I’ve also observed how you can not just bend those N “near truths” the way you want, but you can also by only telling what others think is the truth deceive greatly. The advantage of such deceptions is that as only accepted or documented truths are told you can not be caught in a lie…

The first time someone learns to do it they realise what power such an ability has… They then stand on a threshold of which only their morals will decide which side they wish to be on.

I like to think or more correctly hope, that my morals have kept me on the right side, but then how do you decide what is the right side? Thus my point of view by definition is flawed so it is not the one that counts at the end of the day.

But this is not just a hypothetical issue. As some will know in the US they now have laws that will alow an officer of the law to take any money an individual has on them. Supposadly this law is to stop crime… But from the point of view of the person having their money taken it’s theft by duress, so it’s a serious crime…

So which point of view is correct, that of the police officer taking the money or the person from whom the money is being taken?

The way a person answers that question is actually more important than the answer they give. Which if you analyze it correctly will tell you a great deal more than at first glance you might think.

JalanJalan June 2, 2018 1:36 AM

For the scammers to

present the information back to the unknowing families in China

suggests they know the family connections, from hacking their social media accounts, or they could be jealous relatives?

echo June 2, 2018 11:57 AM

@Clive

Yes in the UK have observed this kind of thing. Think also of editing the record before it is written, forced to agree under duress, and records being deleted or investigations hijacked before the issues and differences of opinion could officially be put on the record. Tell the truth and adhere to what the standards are to the letter and this kind of abuse of power emerges very fast to cover up standards compromised by those who have already compromised themselves. Anyone who is not skilled in the field of analysis and who acquires the necessary domain knowledge and who doesn’t collect the evidence from sources kept from public eye behind the offcial system will almost certainly miss this.

While US and UK law is different in its implementation the typical authority trick of trying to coerce people into a lie and cover-up which happens because of authority complicity is mirrored in the Sunday Time case. The case law now is that an employee of an organisation can be compelled to give evidence of criminal wrongdoing by another employee or the organisation.

There is some evidence in the discrimination field that harassment and coercion of staff to go along with largely undocumented and hidden bullying does occur and that organisations committ perjury and where evidence of crime and perjury later emerge this is not prosecuted because the state does not willingly prosecute the state.

Clive Robinson June 2, 2018 4:06 PM

@ echo,

where evidence of crime and perjury later emerge this is not prosecuted because the state does not willingly prosecute the state.

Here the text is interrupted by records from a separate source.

(** When CUDA refuses to register a fresh mapping, [host_allocate] reports the error but keeps the
    mapping and its entry, and no [host_free] can release it: it fails before it unmaps. *)
Theorem failed_registration_leaks sz b s e q s' e' q' s'' :
  0 < sz <= 2 ^ 62 -> 10 <= b <= 62 -> driver_available = true ->
  map_hugepages sz b s = (e, (q, s')) -> e <> cudaSuccess -> q <> MAP_FAILED -> q ∉ registered (sys s) ->
  host_free (q, s') = (e', (q', s'')) ->
  e' <> cudaSuccess /\ heap_of s'' = heap_of s' /\ heap_of s'' !! q = Some (Block HugeMapped (round_up sz (Z.shiftl 1 b))).
Proof.
  intros Hs Hb Hdr E He Hq Hreg. apply (map_hugepages_law _ _ _ _ _ _ Hs Hb) in E as (_ & _ & [(? & _)|(_ & _ & _ & Hh & Hm & Hr)]); [done|].
  rewrite (proj2 (Z.eqb_neq _ _) He) in Hr. unfold host_free. rewrite Hdr, Hm. simpl.
  destruct (on_sys (cudaHostUnregister q) s') as [e1 s1] eqn:Eu. apply on_sys_tables in Eu as [Eu _].
  apply unregister_law in Eu as (_ & Hh1 & Hc). fold (heap_of s1) (heap_of s') in Hh1.
  destruct (Z.eqb_spec e1 cudaSuccess) as [->|Hne]; simpl.
  - destruct Hc as [Hc _]. by rewrite Hr in Hc.
  - intros [= <- <- <-]. split; [done|]. split; [done|]. by rewrite Hh1, Hh, lookup_insert_eq.
Qed.

(** On a device without memory pools [device_allocate_async] falls back to [cudaMalloc], but
    [device_free_async] has no fallback: what was allocated is never released. *)
Theorem unpooled_async_leaks sz st st' d p s q s1 e q' s2 :
  0 < sz -> allocator_ok s -> pools_on (target d s) = false ->
  perform (DeviceAllocateAsync sz st d) (p, s) = Ok (cudaSuccess, (q, s1)) ->
  perform (DeviceFreeAsync st' d) (q, s1) = Ok (e, (q', s2)) ->
  e <> cudaSuccess /\ heap_of s2 !! q = Some (Block (OnDevice (target d s)) sz).
Proof.
  intros Hsz Hok Hpool E1%(inj Ok) E2%(inj Ok).
  apply (on_device_allocates sz) in E1 as (_ & _ & Hh & Hd & _); [|by apply malloc_async_body|done].
  assert (Ht : target d s1 = target d s) by (unfold target; by rewrite Hd).
  assert (Hfail : forall p s e q s', device_of s = target d s1 -> free_call (fun p => cudaFreeAsync p st') (p, s) = (e, (q, s')) ->
    e <> cudaSuccess /\ heap_of s' = heap_of s).
  { intros p1 s3 e1 q1 s4 Hd3 (E & _ & _)%free_call_tables. apply free_async_law in E.
    destruct (Z.eqb_spec e1 cudaSuccess) as [->|Hne]; [|by destruct E as (_ & ? & _)].
    destruct E as [_ E]. fold (device_of s3) in E. congruence. }
  split.
  - intros ->. apply on_device_ok in E2 as (s3 & s4 & _ & _ & Hd3 & E & _).
    + by destruct (Hfail _ _ _ _ _ Hd3 E).
    + intros d' p' s3 e1 q1 s4 E <-. by destruct (free_async_body st' 0 _ _ _ _ _ E).
  - enough (heap_of s2 = heap_of s1) as -> by (by rewrite Hh, lookup_insert_eq).
    refine (on_device_all _ _ _ _ _ _ _ (fun s => heap_of s = heap_of s1) _ _ eq_refl E2).
    + intros s3 s4 E3 E4 _. congruence.
    + intros p1 s3 e1 q1 s4 E3 Hd3 E4. destruct (Hfail _ _ _ _ _ Hd3 E4). congruence.
Qed.
(* ===== verification/AutoInsert.v ===== *)
(** * Automatic inserts: [src/layer_utils.cpp], [include/layer_utils.hpp]

    [AutoInsertHandler] collects the keys and rows of lookups into buffers of its
    own and hands them to a table in one insert on the thread pool; modifying
    operations exclude it with the same lock. Each operation runs with the lock
    held or does nothing, so the operations of different threads are interleaved
    as whole steps. A call gives its outcome and the state it leaves, also when it
    leaves by an exception. The products of counts and sizes are taken not to
    exceed [int64_t]. *)
From S2P Require Import Prelude Float32 InsertHeuristic Buffers.

(** ** Bytes in buffers *)

Definition blit (off : nat) (bs d : list Z) : list Z := take off d ++ bs ++ drop (off + length bs) d.

Definition write_at (p off : Z) (bs : list Z) (m : heap) : outcome heap :=
  match m !! p with
  | None => Undef "write through an invalid pointer"
  | Some d =>
      if off + Z.of_nat (length bs) <=? Z.of_nat (length d) then Ok (<[p := blit (Z.to_nat off) bs d]> m)
      else Undef "write beyond an allocation"
  end.

Definition read_from (p n : Z) (m : heap) : outcome (list Z) :=
  match m !! p with
  | None => Undef "read through an invalid pointer"
  | Some s => if n <=? Z.of_nat (length s) then Ok (take (Z.to_nat n) s) else Undef "read beyond an allocation"
  end.

(** [cudaMemcpyAsync(dst + off, src, n, cudaMemcpyDefault, stream)] under [NVE_CHECK_]. *)
Definition cuda_copy (p off src n : Z) (m : heap) : outcome heap :=
  if src =? 0 then Throw "cudaErrorInvalidValue"
  else let! bs := read_from src n m in write_at p off bs m.

(** ** TestableMutex *)

(** The flag; [lock] waits while it is set. *)
Definition try_lock (flag : bool) : bool * bool := if negb flag then (true, true) else (false, flag).
Definition lock (flag : bool) : option bool := if negb flag then Some true else None.
Definition unlock (flag : bool) : bool := false.

(** ** ContextRegistry *)

Module ContextRegistry.
Section Registry.
(** The lookup stream of a context. *)
Variable get_lookup_stream : Z -> Z.

Record registry := { contexts_ : gset Z; lookup_streams_ : gset Z }.

Definition update_streams (r : registry) : registry :=
  {| contexts_ := contexts_ r; lookup_streams_ := set_map get_lookup_stream (contexts_ r) |}.
Definition add_context (ctx : Z) (r : registry) : registry :=
  update_streams {| contexts_ := {[ctx]} ∪ contexts_ r; lookup_streams_ := lookup_streams_ r |}.
Definition remove_context (ctx : Z) (r : registry) : registry :=
  update_streams {| contexts_ := contexts_ r ∖ {[ctx]}; lookup_streams_ := lookup_streams_ r |}.
Definition registry_empty (r : registry) : bool := bool_decide (contexts_ r = ∅).
(** The streams a sync event waits for. *)
Definition create_sync_event (r : registry) : gset Z := lookup_streams_ r.

(** Modifying operations wait for the streams of exactly the registered contexts. *)
Lemma sync_event_exact ctx r s :
  (s ∈ create_sync_event (add_context ctx r) <->
     s = get_lookup_stream ctx \/ exists c, c ∈ contexts_ r /\ s = get_lookup_stream c) /\
  (s ∈ create_sync_event (remove_context ctx r) <->
     exists c, c ∈ contexts_ r /\ c <> ctx /\ s = get_lookup_stream c).
Proof.
  unfold create_sync_event, add_context, remove_context; simpl. split; rewrite elem_of_map; split.
  - intros (c & -> & Hc). rewrite elem_of_union, elem_of_singleton in Hc. destruct Hc as [->|Hc]; [by left|right].
    by exists c.
  - intros [->|(c & Hc & ->)]; [exists ctx|exists c]; set_solver.
  - intros (c & -> & Hc). exists c. set_solver.
  - intros (c & Hc & Hne & ->). exists c. set_solver.
Qed.
End Registry.
End ContextRegistry.

(** ** AutoInsertHandler *)

(** The insert task on the thread pool. *)
Record task := { t_keys : Z; t_data : Z; t_stride : Z }.

Section Handler.
Context {H : Type} `{InsertHeuristic H} `{Allocator}.

Record handler := {
  insert_lock_ : bool; heuristic_ : option H;
  table_id_ : Z; min_insert_wait_ : Z; min_insert_size_ : Z; key_size_ : Z; invalid_key_bytes_ : list Z;
  insert_freq_cnt_ : Z; collected_keys_ : Z; collected_output_stride_ : Z;
  insert_keys_ : ResizeableBuffer; insert_data_ : ResizeableBuffer;
  submitted : option task
}.

(** The constructor. *)
Definition new_handler (heuristic : option H) (table_id min_insert_wait min_insert_size key_size layer_gpu_device : Z)
    (invalid_key_bytes : option (list Z)) : outcome handler :=
  match invalid_key_bytes with
  | None => Throw "invalid_key_bytes != nullptr"
  | Some bytes =>
      Ok {| insert_lock_ := false; heuristic_ := heuristic; table_id_ := table_id;
            min_insert_wait_ := min_insert_wait; min_insert_size_ := min_insert_size; key_size_ := key_size;
            invalid_key_bytes_ := take (Z.to_nat key_size) bytes;
            insert_freq_cnt_ := 0; collected_keys_ := 0; collected_output_stride_ := 0;
            insert_keys_ := new_buffer true; insert_data_ := new_buffer (layer_gpu_device <? 0);
            submitted := None |}
  end.

(** Assignments to the members. *)
Definition with_lock (b : bool) (h : handler) : handler :=
  {| insert_lock_ := b; heuristic_ := heuristic_ h; table_id_ := table_id_ h; min_insert_wait_ := min_insert_wait_ h;
     min_insert_size_ := min_insert_size_ h; key_size_ := key_size_ h; invalid_key_bytes_ := invalid_key_bytes_ h;
     insert_freq_cnt_ := insert_freq_cnt_ h; collected_keys_ := collected_keys_ h;
     collected_output_stride_ := collected_output_stride_ h; insert_keys_ := insert_keys_ h;
     insert_data_ := insert_data_ h; submitted := submitted h |}.
Definition with_heuristic (x : H) (h : handler) : handler :=
  {| insert_lock_ := insert_lock_ h; heuristic_ := Some x; table_id_ := table_id_ h;
     min_insert_wait_ := min_insert_wait_ h; min_insert_size_ := min_insert_size_ h; key_size_ := key_size_ h;
     invalid_key_bytes_ := invalid_key_bytes_ h; insert_freq_cnt_ := insert_freq_cnt_ h;
     collected_keys_ := collected_keys_ h; collected_output_stride_ := collected_output_stride_ h;
     insert_keys_ := insert_keys_ h; insert_data_ := insert_data_ h; submitted := submitted h |}.
Definition with_counts (freq collected stride : Z) (h : handler) : handler :=
  {| insert_lock_ := insert_lock_ h; heuristic_ := heuristic_ h; table_id_ := table_id_ h;
     min_insert_wait_ := min_insert_wait_ h; min_insert_size_ := min_insert_size_ h; key_size_ := key_size_ h;
     invalid_key_bytes_ := invalid_key_bytes_ h; insert_freq_cnt_ := freq; collected_keys_ := collected;
     collected_output_stride_ := stride; insert_keys_ := insert_keys_ h; insert_data_ := insert_data_ h;
     submitted := submitted h |}.
Definition with_buffers (ks ds : ResizeableBuffer) (h : handler) : handler :=
  {| insert_lock_ := insert_lock_ h; heuristic_ := heuristic_ h; table_id_ := table_id_ h;
     min_insert_wait_ := min_insert_wait_ h; min_insert_size_ := min_insert_size_ h; key_size_ := key_size_ h;
     invalid_key_bytes_ := invalid_key_bytes_ h; insert_freq_cnt_ := insert_freq_cnt_ h;
     collected_keys_ := collected_keys_ h; collected_output_stride_ := collected_output_stride_ h;
     insert_keys_ := ks; insert_data_ := ds; submitted := submitted h |}.
Definition with_task (t : option task) (h : handler) : handler :=
  {| insert_lock_ := insert_lock_ h; heuristic_ := heuristic_ h; table_id_ := table_id_ h;
     min_insert_wait_ := min_insert_wait_ h; min_insert_size_ := min_insert_size_ h; key_size_ := key_size_ h;
     invalid_key_bytes_ := invalid_key_bytes_ h; insert_freq_cnt_ := insert_freq_cnt_ h;
     collected_keys_ := collected_keys_ h; collected_output_stride_ := collected_output_stride_ h;
     insert_keys_ := insert_keys_ h; insert_data_ := insert_data_ h; submitted := t |}.

(** A call on the handler and the heap: its outcome and the state it leaves. *)
Definition call : Type := handler * heap -> outcome unit * (handler * heap).
Definition cbind (c k : call) : call := fun s =>
  match c s with
  | (Ok _, s) => k s
  | (Throw e, s) => (Throw e, s)
  | (Undef e, s) => (Undef e, s)
  end.
Definition on_heap (f : handler -> heap -> outcome heap) : call := fun s =>
  match f s.1 s.2 with
  | Ok m => (Ok tt, (s.1, m))
  | Throw e => (Throw e, s)
  | Undef e => (Undef e, s)
  end.
Definition on_handler (f : handler -> handler) : call := fun s => (Ok tt, (f s.1, s.2)).

(** [insert_keys_->get_ptr(n)] and [insert_data_->get_ptr(n)]. *)
Definition grow_keys (n : Z) : call := fun s =>
  let r := get_ptr n (insert_keys_ s.1) (s.2) in
  (let! _ := r.1 in Ok tt, (with_buffers r.2.1 (insert_data_ s.1) s.1, r.2.2)).
Definition grow_data (n : Z) : call := fun s =>
  let r := get_ptr n (insert_data_ s.1) (s.2) in
  (let! _ := r.1 in Ok tt, (with_buffers (insert_keys_ s.1) r.2.1 s.1, r.2.2)).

Ahh “The Old Boys Club” at work.

Such people should be prosecuted for malfeasance to the maximum sentance allowable, stripped of their lucrative pensions and barred from holding any public office, positoion of trust or responsability. Likewise they should be “banned from association” that is anybody in such a position is mandated to report contact and meeting and provide contact content under the same rules as evidence to be entered into court (thus leave themselves open to purjury charges if they fail to report properly).

It is only by draconian action that you can stamp out what is one of the darker and least acceptable sides of institutional / group nepotism and secrecy, that has given us the mess we currently have.